Parfois quelqu’un surgit qui nous sauve de notre personnage, que nous avions fini par confondre avec notre personne. Une telle résurrection demande deux choses – de l’audace, et de l’amour. L’audace est comme le feu qui ne s’embarrasse d’aucune nuance de bois. L’amour est la bienveillance inlassablement maintenue. (Christian Bobin)

Chaque jour les entrepreneurs sont confrontés aux multiples violences du quotidien (verbales ou physiques, nées de situations conflictuelles, de choix inadaptés, de luttes d’influence, de rencontres toxiques, de mauvais traitements, etc.). Toutes sont source de stress et provoquent un mal-être croissant.

Face à de telles situations, trois types de réaction émergent :

  • La première, délétère, consiste à répondre sur le même ton quitte à aggraver la situation,
  • la deuxième, banale, consiste à laisser filer, à faire le gros dos, à attendre que cela se tasse,
  • la troisième enfin, plus exigeante, s’efforce de calmer le jeu, de positiver, d’élever le débat.

C’est dans ce contexte que la bienveillance fait une entrée remarquée dans le monde du travail. Passade ou véritable lame de fond ?

Avant, nous pensions que pour réussir il fallait être cynique et égoïste. Or, de nombreuses études ont démontré que la bienveillance est un état d’esprit bénéfique tant pour la santé des travailleurs que pour la réussite des entreprises. Dès lors, plutôt que d’appliquer l’ Art de la guerre enseigné dans les écoles de management et plébiscité par de nombreux leaders et gurus, ne serait-il pas plus rentable d’ériger la bienveillance en nouvel art de (bien) vivre au travail et dans la vie privée.

Au cours de ma longue carrière dans le secteur privé, j’ai connu toutes sortes de « patrons ». Des despotes éclairés aux « liquidateurs», des dandies aux financiers, des sanguins aux pantins … Je ne suis même pas sûre de pouvoir encore les nommer tous. C’est qu’en 30 ans, j’en ai vu défiler …
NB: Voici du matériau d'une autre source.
(** * Kismet alert tracker (alertracker.cc): rate limiting, backlog, queries

    A shallow embedding of [Alertracker] and of the properties its
    specification states about it.  The class keeps its alert definitions
    behind shared pointers (the same object is reachable from
    [alert_ref_map] and from [alert_defs_vec]); the embedding keeps them in
    an explicit store and lets both containers hold indices into it. *)

From stdpp Require Import gmap strings list fin_maps sorting.
From Stdlib Require Import ZArith Ascii Lia.

Local Open Scope Z_scope.

(** ** Machine integers *)

(** Value of a [uint64_t] after a store. *)
Definition uint64_wrap (z : Z) : Z := z mod 2 ^ 64.

(** Value of an [(unsigned int)] cast. *)
Definition uint_cast (z : Z) : Z := z mod 2 ^ 32.

(** Value of an [int] after an increment that leaves the 32-bit range
    (two's complement, as the compilers Kismet is built with behave). *)
Definition int_wrap (z : Z) : Z := (z + 2 ^ 31) mod 2 ^ 32 - 2 ^ 31.

(** ** Time *)

Record timeval := Timeval { tv_sec : Z; tv_usec : Z }.

(** Modelled from the spec: the enumeration [alert_time_unit] and the table
    [alert_time_unit_conv] are declared in alertracker.h, which is not
    among the sources.  The spec gives the granularities, finest first, and
    their durations: second=1, minute=60, hour=3600, day=86400. *)
Definition sat_second : Z := 0.
Definition sat_minute : Z := 1.
Definition sat_hour : Z := 2.
Definition sat_day : Z := 3.

Definition alert_time_unit_conv : list Z := [1; 60; 3600; 86400].

(** [alert_time_unit_conv[u]].  RegisterAlert clamps every unit into the
    table; an index outside of it (never stored) reads as 0 here. *)
Definition conv_at (u : Z) : Z :=
  if u <? 0 then 0 else default 0 (alert_time_unit_conv !! Z.to_nat u).

(** ** Strings *)

(** Modelled from the spec: [StrUpper] (util.cc, not among the sources)
    brings a header to its normalized, uppercase form. *)
Definition toupper (c : ascii) : ascii :=
  let n := nat_of_ascii c in
  if ((97 <=? n)%nat && (n <=? 122)%nat)%bool then ascii_of_nat (n - 32) else c.

Fixpoint StrUpper (s : string) : string :=
  match s with
  | EmptyString => EmptyString
  | String c r => String (toupper c) (StrUpper r)
  end.

(** ** Data model *)

(** Modelled from the spec: [tracked_alert_definition] is declared in
    alertracker.h, which is not among the sources; its fields are the ones
    the accessors used in alertracker.cc name.  The limits and the two
    counters are event counts, held as unsigned 64-bit values, so a store
    wraps at 2^64. *)
Record tracked_alert_definition := Build_def {
  alert_ref : Z;
  header : string;
  description : string;
  phy : Z;
  limit_unit : Z;
  limit_rate : Z;
  burst_unit : Z;
  limit_burst : Z;
  burst_sent : Z;
  total_sent : Z;
  time_last : Z
}.

(** A fresh instance, as [GetTrackedInstance(alert_def_id)] hands it out. *)
Definition new_alert_definition : tracked_alert_definition :=
  Build_def 0 "" "" 0 0 0 0 0 0 0 0.

Definition set_alert_ref (v : Z) (d : tracked_alert_definition) :=
  Build_def v (header d) (description d) (phy d) (limit_unit d) (limit_rate d)
    (burst_unit d) (limit_burst d) (burst_sent d) (total_sent d) (time_last d).
Definition set_header (v : string) (d : tracked_alert_definition) :=
  Build_def (alert_ref d) v (description d) (phy d) (limit_unit d) (limit_rate d)
    (burst_unit d) (limit_burst d) (burst_sent d) (total_sent d) (time_last d).
Definition set_description (v : string) (d : tracked_alert_definition) :=
  Build_def (alert_ref d) (header d) v (phy d) (limit_unit d) (limit_rate d)
    (burst_unit d) (limit_burst d) (burst_sent d) (total_sent d) (time_last d).
Definition set_phy (v : Z) (d : tracked_alert_definition) :=
  Build_def (alert_ref d) (header d) (description d) v (limit_unit d) (limit_rate d)
    (burst_unit d) (limit_burst d) (burst_sent d) (total_sent d) (time_last d).
Definition set_limit_unit (v : Z) (d : tracked_alert_definition) :=
  Build_def (alert_ref d) (header d) (description d) (phy d) v (limit_rate d)
    (burst_unit d) (limit_burst d) (burst_sent d) (total_sent d) (time_last d).
Definition set_limit_rate (v : Z) (d : tracked_alert_definition) :=
  Build_def (alert_ref d) (header d) (description d) (phy d) (limit_unit d)
    (uint64_wrap v)
    (burst_unit d) (limit_burst d) (burst_sent d) (total_sent d) (time_last d).
Definition set_burst_unit (v : Z) (d : tracked_alert_definition) :=
  Build_def (alert_ref d) (header d) (description d) (phy d) (limit_unit d) (limit_rate d)
    v (limit_burst d) (burst_sent d) (total_sent d) (time_last d).
Definition set_limit_burst (v : Z) (d : tracked_alert_definition) :=
  Build_def (alert_ref d) (header d) (description d) (phy d) (limit_unit d) (limit_rate d)
    (burst_unit d) (uint64_wrap v) (burst_sent d) (total_sent d) (time_last d).
Definition set_burst_sent (v : Z) (d : tracked_alert_definition) :=
  Build_def (alert_ref d) (header d) (description d) (phy d) (limit_unit d) (limit_rate d)
    (burst_unit d) (limit_burst d) (uint64_wrap v) (total_sent d) (time_last d).
Definition set_total_sent (v : Z) (d : tracked_alert_definition) :=
  Build_def (alert_ref d) (header d) (description d) (phy d) (limit_unit d) (limit_rate d)
    (burst_unit d) (limit_burst d) (burst_sent d) (uint64_wrap v) (time_last d).
Definition set_time_last (v : Z) (d : tracked_alert_definition) :=
  Build_def (alert_ref d) (header d) (description d) (phy d) (limit_unit d) (limit_rate d)
    (burst_unit d) (limit_burst d) (burst_sent d) (total_sent d) v.
Definition inc_burst_sent (n : Z) (d : tracked_alert_definition) :=
  set_burst_sent (burst_sent d + n) d.
Definition inc_total_sent (n : Z) (d : tracked_alert_definition) :=
  set_total_sent (total_sent d + n) d.

(** The four addresses of an alert are opaque tokens to the tracker. *)
Definition mac_addr := Z.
Mais l’un d’entre eux m’a clairement marqué car c’était un modèle d’humanité et de bienveillance à l’égard de tous : des ouvriers aux cadres, sans discrimination d’âge, de sexe ou de couleur de peau. Il avait un mot aimable et un sourire pour chaque personne qu’il croisait dans les couloirs de l’entreprise. Il était sensible aux problèmes des uns et des autres malgré un emploi du temps fort chargé.  Tant et si bien qu’il a su insuffler un climat de confiance et de coopération, même en période de crise. Il a su rassembler, amener chacun à donner le meilleur de lui-même chaque fois que c’était nécessaire. Un véritable leader charismatique qui donnait envie de se surpasser. J’ai pu alors expérimenter à quel point la bienveillance est une force extraordinaire.

Certes, la bienveillance suscite des réactions en tous sens. Car il ne faut pas la confondre avec l’insouciance, la naïveté ou un paternalisme de bon aloi. La bienveillance est un véritable travail sur soi, une exigence de tous les instants, qui commence par le dirigeant de l’entreprise et percole à tous les niveaux de l’entreprise. La bienveillance force à examiner chaque situation avec assez de recul et d’indulgence pour en tirer le meilleur pour soi et pour les autres.
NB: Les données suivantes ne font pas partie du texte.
Definition no_float_result (o : outcome pyval) : Prop :=
  (exists e, o = Raise e) \/ exists a, o = Return a /\ non_float a.

(** ** Further observations on the components and on a run *)

(** The value [constraint.compute] leaves under a display name: the last
    history element of the last entry that carries the name. *)
Fixpoint named_value (d : odict res_var) (n : string) : option float :=
  match d with
  | [] => None
  | (key, rv) :: rest =>
      match named_value rest n with
      | Some x => Some x
      | None => if String.eqb (rv_name rv) n then last (rv_listval rv) else None
      end
  end.

(** Two result variables that share the display name [cd]. *)
Definition shared_name_res : odict res_var :=
  [("cd_wing", ResVar "cd" [0.02%float] 0%float 1%float "wing");
   ("cl", ResVar "cl" [0.5%float] 0%float 1%float "cl");
   ("cd_total", ResVar "cd" [0.03%float; 0.1%float] 0%float 1%float "total")].

Definition sample_state_with (dvd : odict design_var) (rvd : odict res_var)
    (modules : list string) : @state (sample false) :=
  @mkState (sample false)
    (mkRoutine "Optim" modules "COBYLA" "cl/cd" "date") 0 dvd rvd tt [].

(** Everything of a variable dictionary but the histories: the keys in
    their order, with display name, bounds and commands. *)
Definition design_shape (d : odict design_var)
    : list (string * string * float * float * string * string) :=
  map (fun kv => (kv.1, dv_name kv.2, dv_minval kv.2, dv_maxval kv.2,
                  dv_setcommand kv.2, dv_getcommand kv.2)) d.

Definition res_shape (d : odict res_var)
    : list (string * string * float * float * string) :=
  map (fun kv => (kv.1, rv_name kv.2, rv_lower_bound kv.2,
                  rv_upper_bound kv.2, rv_getcommand kv.2)) d.

Section RunObservations.
Context `{C : Collaborators}.
(** * Cluster survey layer of Grafana Live: [pkg/services/live/survey/survey.go]

    A shallow embedding of the survey caller and of its two handlers, and the
    properties of the request/response protocol, of the leadership fencing and
    of the cross-node aggregation proved about it.

    The Go code talks to five collaborators (the cluster node, the leader
    manager, the bus, the channel-handler getter and the managed-stream
    runner).  Every call to one of them is an event of a small program monad;
    running a program against an environment that answers the events yields
    the function's result together with the trace of the calls it made. *)

From Stdlib Require Import ZArith Strings.String Strings.Ascii Strings.Byte List Sorting.Sorted.
From stdpp Require Import base option list sorting gmap strings pretty.

Local Open Scope Z_scope.
Local Open Scope string_scope.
« La bienveillance est un effort. Nous avons tous une part de nous, rationnelle, qui voudrait en faire preuve… et une autre, émotionnelle, qui n’y parvient pas toujours, analyse Éric Albert. Surtout en période de stress. Si l’entreprise ne contraint pas ses collaborateurs à avoir un comportement bienveillant, chacun se contentera de faire le minimum. Voire s’autorisera la dose d’agressivité ou de violence admise par le système. Au pire, les plus toxiques imposeront leur règle.
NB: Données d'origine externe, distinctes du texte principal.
(* ===== verification/Interval.v ===== *)
(** * Busy and free time: interval algebra of the engine

    [engine/focus_time.go] ([interval], [mergeIntervals], [subtractIntervals],
    [sortIntervals]) and [engine/booking.go] ([overlapsMerged]).  Every
    availability computation of the backend goes through these functions.  An
    interval covers the instants from its start (included) to its end
    (excluded). *)

From S2P Require Import Prelude GoInt GoTime.

Record interval := Iv { iv_start : time; iv_end : time }.

(** ** Operations *)

(** One pass of the inner loop of [sortIntervals]: [x] is moved down past the
    elements that start strictly later; the prefix is given in reverse. *)
Fixpoint sift (x : interval) (rprefix : list interval) : list interval :=
  match rprefix with
  | y :: r => if Before (iv_start x) (iv_start y) then y :: sift x r else x :: y :: r
  | [] => [x]
  end.

(** The outer loop: insertion sort in place. *)
Definition sortIntervals (ivs : list interval) : list interval :=
  rev (fold_left (fun rprefix x => sift x rprefix) ivs []).

(** [mergeIntervals] after the sort: [last] is the last merged interval. *)
Fixpoint merge_from (last : interval) (ivs : list interval) : list interval :=
  match ivs with
  | [] => [last]
  | iv :: r =>
      if negb (After (iv_start iv) (iv_end last)) then
        merge_from (if After (iv_end iv) (iv_end last)
                    then Iv (iv_start last) (iv_end iv) else last) r
      else last :: merge_from iv r
  end.

Definition mergeIntervals (ivs : list interval) : list interval :=
  match sortIntervals ivs with
  | [] => []
  | iv :: r => merge_from iv r
  end.

(** What one busy interval leaves of one free interval. *)
Definition subtract_one (b f : interval) : list interval :=
  if Before (iv_end b) (iv_start f) || After (iv_start b) (iv_end f) then [f]
  else
    (if Before (iv_start f) (iv_start b) then [Iv (iv_start f) (iv_start b)] else []) ++
    (if Before (iv_end b) (iv_end f) then [Iv (iv_end b) (iv_end f)] else []).

Definition subtractIntervals (whole : interval) (busy : list interval) : list interval :=
  fold_left (fun free b => flat_map (subtract_one b) free) busy [whole].

Definition overlaps (a b : interval) : bool :=
  Before (iv_start a) (iv_end b) && After (iv_end a) (iv_start b).

Definition overlapsMerged (iv : interval) (merged : list interval) : bool :=
  existsb (overlaps iv) merged.

(** ** Specification *)

Definition covers (iv : interval) (x : Z) : Prop :=
  t_ns (iv_start iv) <= x < t_ns (iv_end iv).

Definition covered (ivs : list interval) (x : Z) : Prop :=
  exists iv, iv ∈ ivs /\ covers iv x.

(** Not inverted. *)
Definition proper (iv : interval) : Prop := t_ns (iv_start iv) <= t_ns (iv_end iv).

Definition starts_le (a b : interval) : Prop := t_ns (iv_start a) <= t_ns (iv_start b).

(** [a] ends strictly before [b] starts. *)
Definition apart (a b : interval) : Prop := t_ns (iv_end a) < t_ns (iv_start b).

(** [a] ends no later than [b] starts. *)
Definition ordered (a b : interval) : Prop := t_ns (iv_end a) <= t_ns (iv_start b).

(** [iv] lies inside [whole]. *)
Definition within (whole iv : interval) : Prop :=
  t_ns (iv_start whole) <= t_ns (iv_start iv) /\ t_ns (iv_end iv) <= t_ns (iv_end whole).

(** Two interval lists that cover the same instants: the equality the
    availability computations respect. *)
Definition same_cover (l1 l2 : list interval) : Prop := forall x, covered l1 x <-> covered l2 x.

#[export] Instance same_cover_equiv : Equivalence same_cover.
Proof.
  split; red; unfold same_cover; [done| |].
  - intros a b H x. by rewrite H.
  - intros a b c H H' x. by rewrite H.
Qed.

Lemma covered_nil x : covered [] x <-> False.
Proof. unfold covered. split; [|done]. intros (iv & H & _). by apply not_elem_of_nil in H. Qed.

Lemma covered_cons iv l x : covered (iv :: l) x <-> covers iv x \/ covered l x.
Proof.
  unfold covered. setoid_rewrite elem_of_cons. split.
  - intros (? & [->|?] & ?); eauto.
  - intros [?|(? & ? & ?)]; eauto.
Qed.

Lemma covered_app l1 l2 x : covered (l1 ++ l2) x <-> covered l1 x \/ covered l2 x.
Proof.
  unfold covered. setoid_rewrite elem_of_app. split.
  - intros (? & [?|?] & ?); eauto.
  - intros [(? & ? & ?)|(? & ? & ?)]; eauto.
Qed.

Lemma covered_perm l1 l2 : l1 ≡ₚ l2 -> same_cover l1 l2.
Proof. intros H x. unfold covered. by setoid_rewrite H. Qed.

#[export] Instance covered_app_proper : Proper (same_cover ==> same_cover ==> same_cover) app.
Proof. intros a b H c d H' x. rewrite !covered_app. by rewrite (H x), (H' x). Qed.

#[export] Instance covered_proper x : Proper (same_cover ==> iff) (fun l => covered l x).
Proof. intros a b H. apply H. Qed.

Create Rewrite HintDb cover.
#[export] Hint Rewrite covered_nil covered_cons covered_app : cover.

(** ** The sort *)

Lemma sift_perm x l : sift x l ≡ₚ x :: l.
Proof.
  induction l as [|y l IH]; simpl; [done|].
  destruct (Before _ _); [|done]. rewrite IH. apply Permutation_swap.
Qed.

Lemma sift_all_perm l acc : fold_left (fun r x => sift x r) l acc ≡ₚ l ++ acc.
Proof.
  revert acc. induction l as [|x l IH]; intros acc; simpl; [done|].
  rewrite IH, sift_perm. symmetry. apply Permutation_middle.
Qed.

Lemma sortIntervals_perm l : sortIntervals l ≡ₚ l.
Proof.
  unfold sortIntervals. rewrite <- Permutation_rev, sift_all_perm. by rewrite app_nil_r.
Qed.

#[local] Abbreviation starts_ge := (flip starts_le).

Lemma sift_sorted x l : StronglySorted starts_ge l -> StronglySorted starts_ge (sift x l).
Proof.
  induction 1 as [|y l Hs IH Hy]; simpl; [repeat constructor|].
  destruct (Before _ _) eqn:E; ztime; unfold flip, starts_le in *.
  - constructor; [done|]. rewrite sift_perm. constructor; [lia|done].
  - constructor; [by constructor|]. constructor; [lia|].
    eapply Forall_impl; [exact Hy|]. simpl. lia.
Qed.

Lemma sift_all_sorted l acc :
  StronglySorted starts_ge acc -> StronglySorted starts_ge (fold_left (fun r x => sift x r) l acc).
Proof. revert acc. induction l; simpl; intros acc H; [done|]. by apply IHl, sift_sorted. Qed.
Il y a deux écueils à éviter. Le premier est de proposer un modèle identique pour tout le monde. En effet, si nous avons tous des progrès à faire pour être davantage bienveillants, nous ne partons pas du même point. (…)  Le second est d’imposer une norme sociale qui pousserait les individus à avoir des comportements lisses, hypocrites. Si, par exemple, il est demandé de ne pas critiquer le travail des autres, le risque est que plus personne n’ose rien dire et ne donne jamais vraiment son avis. » (source : Psychologies)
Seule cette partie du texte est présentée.